Statistical analysis
The baseline characteristics were described by mean and standard deviation, median and interquartile range, or absolute and relative frequencies. All endpoints were analyzed with regression models according to their statistical distribution (independent variables: group and study site; covariate: the respective baseline measurement). For count variables and rate comparisons, Poisson regression considering the respective exposure was used and incidence rate ratios (IRR) were reported. Binary variables were assessed by means of logistic regression with reporting of odds ratios (OR), metric variables by means of linear regression models with reporting of mean differences. Effect estimators were reported with the corresponding 95% Wald confidence intervals and p-values. Mixed models with random intercepts (nursing home, resident, and life-threatening event) were used for variables relating to residents or treatment decisions.

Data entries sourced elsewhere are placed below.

(* ===== verification/HierarchyProps.v ===== *)
(** * Properties of the memory hierarchy

    Coherence of the two-level hierarchy (the results of TwoLevel and
    TwoLevelRun stated on their own terms, with a concrete system of two filter
    caches over one shared cache), and the first-time-miss accounting. *)

From S2P Require Import Prelude TimingEvent MemHier MTRand Hash ReplPolicies CacheArrays World Coherence Cache Translation Memory TwoLevel TwoLevelRun.
Local Open Scope Z_scope.

Module CoherenceProps.

(** A two-core system: 16-line 4-way LRU caches, one fixed-latency memory; a
    process per core, each with a read-only library named 7, at different
    addresses, and a writable page. *)
Definition demo_fc (c : nat) : FilterConf := mkFC 3 c 0 (Z.of_nat c + 1) (Z.shiftl (Z.of_nat c + 1) 58) 6.
Definition demo_region (start perm nm : Z) (sl : bool) : ProcMapInfo :=
  mkPM start (start + 0x1000) nm perm false (negb sl) sl false false false false false 0.
Definition demo_map (c : nat) : list ProcMapInfo :=
  [demo_region 0x1000 2 5 false; demo_region (0x10000 * (Z.of_nat c + 1)) 3 7 true]
  ++ replicate 998 (mkPM 0 0 0 0 false false false false false false false false 0).
Definition demo_leaf (c : nat) : CacheConf :=
  mkConf "l1d" true false false 4 3 c [RCache 2] [2] [] [] (Some (demo_fc c)).
Definition demo_root : CacheConf :=
  mkConf "l3" false false true 20 10 0 [RMem 0] [5] [0; 1]%nat [2; 2] None.
Definition demo_zinfo : ZInfo := mkZ 1 true 3 true false false 1 2 3 4 2 [1; 2] [demo_map 0; demo_map 1]
  (7 :: replicate 999 (max64 - 1)) (0x900000 :: replicate 999 0) 100.
Definition demo_sys : Sys := mkSys [demo_leaf 0; demo_leaf 1; demo_root] demo_zinfo.

Definition demo_array := ArrayProps.demo_array.
Definition demo_world : World (SetAssoc.t LRU.t) SimpleMemory.t :=
  mkW [cache_init true 16 demo_array 4; cache_init true 16 demo_array 4; cache_init false 16 demo_array 0]
      [SimpleMemory.mk 100] ∅ stI [None; None] (mkHeap ∅ 0).

Lemma demo_two_level : two_level demo_sys 2 1 demo_leaf demo_root.
Proof.
  constructor.
  - intros c Hc. split; [by destruct c as [|[|c]]; [..|lia]|].
    constructor; try done; try (by split; vm_compute). by eexists.
  - split; [done|]. constructor; try done; [lia|by repeat constructor].
  - done.
  - unfold MAX_CACHE_CHILDREN. lia.
Qed.

Lemma demo_maps : maps_ok (sys := demo_sys) (N := 2) (leaf := demo_leaf) demo_map.
Proof.
  intros c fc Hc [= <-] _. split; [destruct c as [|[|c]]; [by vm_compute..|lia]|].
  assert (forall p, p ∈ demo_map c -> sharable demo_zinfo p = true -> p = demo_region (0x10000 * (Z.of_nat c + 1)) 3 7 true) as Hsh.
  { intros p Hp Hs. apply elem_of_app in Hp as [Hp|Hp].
    - rewrite !elem_of_cons in Hp. destruct Hp as [-> | [-> | Hp]]; [done|done|by apply not_elem_of_nil in Hp].
    - apply elem_of_replicate in Hp as [-> _]. done. }
  constructor; [reflexivity|reflexivity|reflexivity|..].
  - intros p Hp Hs. rewrite (Hsh p Hp Hs). by eexists.
  - intros p Hp Hs. rewrite (Hsh p Hp Hs), max64_eq. cbn [base_of demo_map app pm_name demo_region Z.eqb Pos.eqb start_range end_range]. lia.
Qed.

Lemma demo_tags i x : ca_tag demo_array i = Some x -> word 64 x.
Proof. intros H. apply (lookup_replicate 16) in H as [-> _]. by split; vm_compute. Qed.

Lemma demo_initial : initial (N := 2) (K := 1) (leaf := demo_leaf) demo_world.
Proof.
  constructor.
  - intros m Hm. assert (m = 0)%nat as -> by lia. eexists. split; [done|]. by split; vm_compute.
  - intros i r H. by destruct i as [|[|i]].
  - intros c Hc. assert (c = 0 \/ c = 1 \/ c = 2)%nat as [-> | [-> | ->]] by lia.
    + exists demo_array, 4%nat. split; [done|]. split; [apply ArrayProps.demo_array_wf|]. split; [apply demo_tags|].
      intros fc x _ [= <-] [Hx _]. pose proof (Z.land_nonneg x 3). pose proof (land_le_r x 3 Hx ltac:(lia)).
      cbn [setMask demo_fc]. rewrite u32_small by (rewrite max32_eq; lia). lia.
    + exists demo_array, 4%nat. split; [done|]. split; [apply ArrayProps.demo_array_wf|]. split; [apply demo_tags|].
      intros fc x _ [= <-] [Hx _]. pose proof (land_le_r x 3 Hx ltac:(lia)).
      cbn [setMask demo_fc]. rewrite u32_small by (rewrite max32_eq; lia). lia.
    + exists demo_array, 0%nat. split; [done|]. split; [apply ArrayProps.demo_array_wf|]. split; [apply demo_tags|]. lia.
Qed.

Section props.
Context {A M : Type} {CA : CacheArray A} {CL : CacheArrayLaws A} {RA : RefreshArray A} {MC : MemCtrl M} {ML : MemCtrlLaws M}.
Variables (sys : Sys) (N K : nat) (leaf : nat -> CacheConf) (root : CacheConf).
Notation W := (World A M).

(** C1: any sequence of loads and stores by the cores of a two-level hierarchy
    (L1s over one shared inclusive cache over memories; any cache arrays and
    memory controllers meeting their contracts), with or without translation of
    shared-library pages by well-formed tables, from the freshly built system,
    runs to completion: no assertion, panic, out-of-range access or deadlock of
    the controllers, the caches or the filter caches is reachable, and all locks
    are released.  Afterwards two cores hold the same line only as shared
    copies, and every line of a core is in the shared cache with at least the
    core's permission.  Three levels of calls are enough. *)
Theorem run_coherent (maps : nat -> list ProcMapInfo) (g : nat) (ops : list Op) (w : W) :
  two_level sys N K leaf root ->
  maps_ok (sys := sys) (N := N) (leaf := leaf) maps ->
  initial (N := N) (K := K) (leaf := leaf) w -> locks w = ∅ -> recorders_ok (N := N) (leaf := leaf) w ->
  Forall (fun o => exists fc, op_ok (N := N) (leaf := leaf) (o_core o) fc (o_vAddr o) (o_cycle o)) ops ->
  exists w', run_ops sys (S (S (S g))) ops w = Ok (tt, w') /\ locks w' = ∅ /\
    swmr (N := N) w' /\ inclusive (N := N) w'.
Proof.
  intros TL Hmaps Hi Hl Hr HF. pose proof (initial_quiet w Hi) as Q.
  destruct (proj1 (wp_ok _ _ _) (wp_run_ops maps g ops w Hmaps Q Hl Hr HF)) as ([] & w' & E & Q' & Hl' & _).
  exists w'. split; [done|]. split; [done|]. split; [by eapply quiet_swmr|by eapply quiet_inclusive].
Qed.

(** C2: one access of a core in a quiescent system, a request of type GETS or
    GETX as [FilterCache::replace] makes it, returns a later cycle, leaves the
    system quiescent with the locks as they were, and leaves the line in the
    core's cache; after a GETX it is modified there and no other core has it. *)
Theorem access_grants (g c : nat) (req : MemReq) (w : W) :
  two_level sys N K leaf root ->
  quiet (N := N) (K := K) (leaf := leaf) w -> core_req (N := N) req c -> dummy w = stI ->
  locks w = core_locks (childLock req) -> is_Some (eventRecorders w !! srcId req) ->
  exists r w', access sys (S (S (S g))) (RCache c) req w = Ok (r, w') /\ cycle req <= r /\
    quiet (N := N) (K := K) (leaf := leaf) w' /\ locks w' = locks w /\
    (exists s, lst w' c (lineAddr req) s) /\
    (type req = GETX -> lst w' c (lineAddr req) stM /\
       forall d s, (d < N)%nat -> lst w' d (lineAddr req) s -> d = c).
Proof.
  intros TL Q R Hd Hl Hr.
  destruct (proj1 (wp_ok _ _ _) (wp_core_access g c req w Q R Hd Hl Hr)) as (r & w' & E & [Hr0 _] & Q' & Hl' & _ & s & Hs & Hgx).
  exists r, w'. split; [done|]. split; [done|]. split; [done|]. split; [done|]. split; [by exists s|].
  intros Ht. specialize (Hgx Ht). subst s. split; [done|]. intros d s Hlt Hds.
  destruct (decide (d = c)) as [|Hne]; [done|].
  destruct (quiet_swmr w' Q' d c (lineAddr req) s stM Hlt (cr_c _ _ R) Hne Hds Hs) as [_ ?]. done.
Qed.

End props.

(** The two processes read the same line of the library, and write each to its
    own page at the same virtual address; then lines of one set, so that the
    shared cache evicts. *)
Definition demo_ops : list Op :=
  [mkOp 0 true 0x10000 10; mkOp 1 true 0x20000 20; mkOp 0 false 0x1040 400; mkOp 1 false 0x1040 500;
   mkOp 0 true 0x2000 900; mkOp 0 true 0x3000 1000; mkOp 0 false 0x4000 1400; mkOp 1 true 0x5000 1800].

(** The valid lines of a cache. *)
Definition copies (k : CacheState (SetAssoc.t LRU.t)) : list (Z * MESIState) :=
  filter (fun p => p.2 <> stI) (zip (SetAssoc.array (arr k)) (bcc k)).

Lemma demo_op_ok c b v cyc : (c < 2)%nat -> word 64 (Z.shiftr v 6) -> 0 <= cyc < 10000 ->
  exists fc, op_ok (N := 2) (leaf := demo_leaf) (o_core (mkOp c b v cyc)) fc v cyc.
Proof.
  intros Hc Hv Hcyc. exists (demo_fc c). assert (c = 0 \/ c = 1)%nat as Hc2 by lia. constructor; try done.
  - by destruct Hc2 as [-> | ->]; split; vm_compute.
  - cbn [procMask demo_fc lineBits]. rewrite Z.lor_eq_0_iff. by destruct Hc2 as [-> | ->]; intros [H _].
  - lia.
  - unfold big. rewrite max64_eq. lia.
Qed.

Lemma run_coherent_witness :
  exists w', run_ops demo_sys 3 demo_ops demo_world = Ok (tt, w') /\ locks w' = ∅ /\
    swmr (N := 2) w' /\ inclusive (N := 2) w'.
Proof.
  apply (run_coherent demo_sys 2 1 demo_leaf demo_root demo_map 0 demo_ops demo_world).
  - apply demo_two_level.
  - apply demo_maps.
  - apply demo_initial.
  - reflexivity.
  - intros c fc Hc [= <-]. cbn [f_srcId demo_fc]. assert (c = 0 \/ c = 1)%nat as [-> | ->] by lia; by eexists.
  - repeat constructor; cbn [o_core o_vAddr o_cycle]; apply (demo_op_ok _ true); try lia; by split; vm_compute.
Defined.

(** Each copy as (process mask, line, state).  The library's line is shared; the
    writes of the two processes at the same virtual address (line 65) are to
    different lines. *)
Example demo_copies :
  match run_ops demo_sys 3 demo_ops demo_world with
  | Ok (_, w) => map (fun k => map (fun p => (Z.shiftr p.1 58, p.1 mod 2 ^ 58, p.2)) (copies k)) (caches w)
  | Fault _ => []
  end =
  [[(0, 147456, stS); (1, 192, stE); (1, 256, stM); (1, 65, stM)];
   [(0, 147456, stS); (2, 320, stE); (2, 65, stM)];
   [(0, 147456, stE); (2, 320, stE); (1, 192, stE); (1, 256, stM); (1, 65, stM); (2, 65, stM)]].
Proof. vm_compute. reflexivity. Qed.

Definition demo_req (t : AccessType) : MemReq := mkReq 64 t 0 DummyState 10 NoLock stI 0 0.

Lemma access_grants_witness :
  exists r w', access demo_sys 3 (RCache 0) (demo_req GETX) demo_world = Ok (r, w') /\ 10 <= r /\
    quiet (N := 2) (K := 1) (leaf := demo_leaf) w' /\ locks w' = ∅ /\
    (exists s, lst w' 0 64 s) /\
    (GETX = GETX -> lst w' 0 64 stM /\ forall d s, (d < 2)%nat -> lst w' d 64 s -> d = 0%nat).
Proof.
  apply (access_grants demo_sys 2 1 demo_leaf demo_root 0 0 (demo_req GETX) demo_world).
  - apply demo_two_level.
  - apply (initial_quiet (TL := demo_two_level)), demo_initial.
  - constructor; try done; cbn; [lia|by left].
  - reflexivity.
  - reflexivity.
  - by eexists.
Defined.

End CoherenceProps.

The primary analysis followed the intention-to-treat (ITT) principle. The sensitivity analyses (primary outcome) comprised the per-protocol (PP) analysis and two adherence analyses (AA). In a predefined AA of DC-1, the IG was restricted to the adherent nursing homes. Adherence was judged by the rate of completed ACP processes plus achieved organizational and educational elements of institutional implementation, and was also used as a measure of intervention fidelity (eTable 3). For a post-hoc AA of DC-2, the IG was restricted to residents of the nursing homes with the most completed ACP processes (≥ median), regardless of institutional implementation. The impact of the COVID-19 pandemic on the hospitalization rate was assessed by investigating the time course in the CG (mixed Poisson regression; fixed factors: time point, random group, and their interaction, random intercept: nursing home; exposure: occupied bed days).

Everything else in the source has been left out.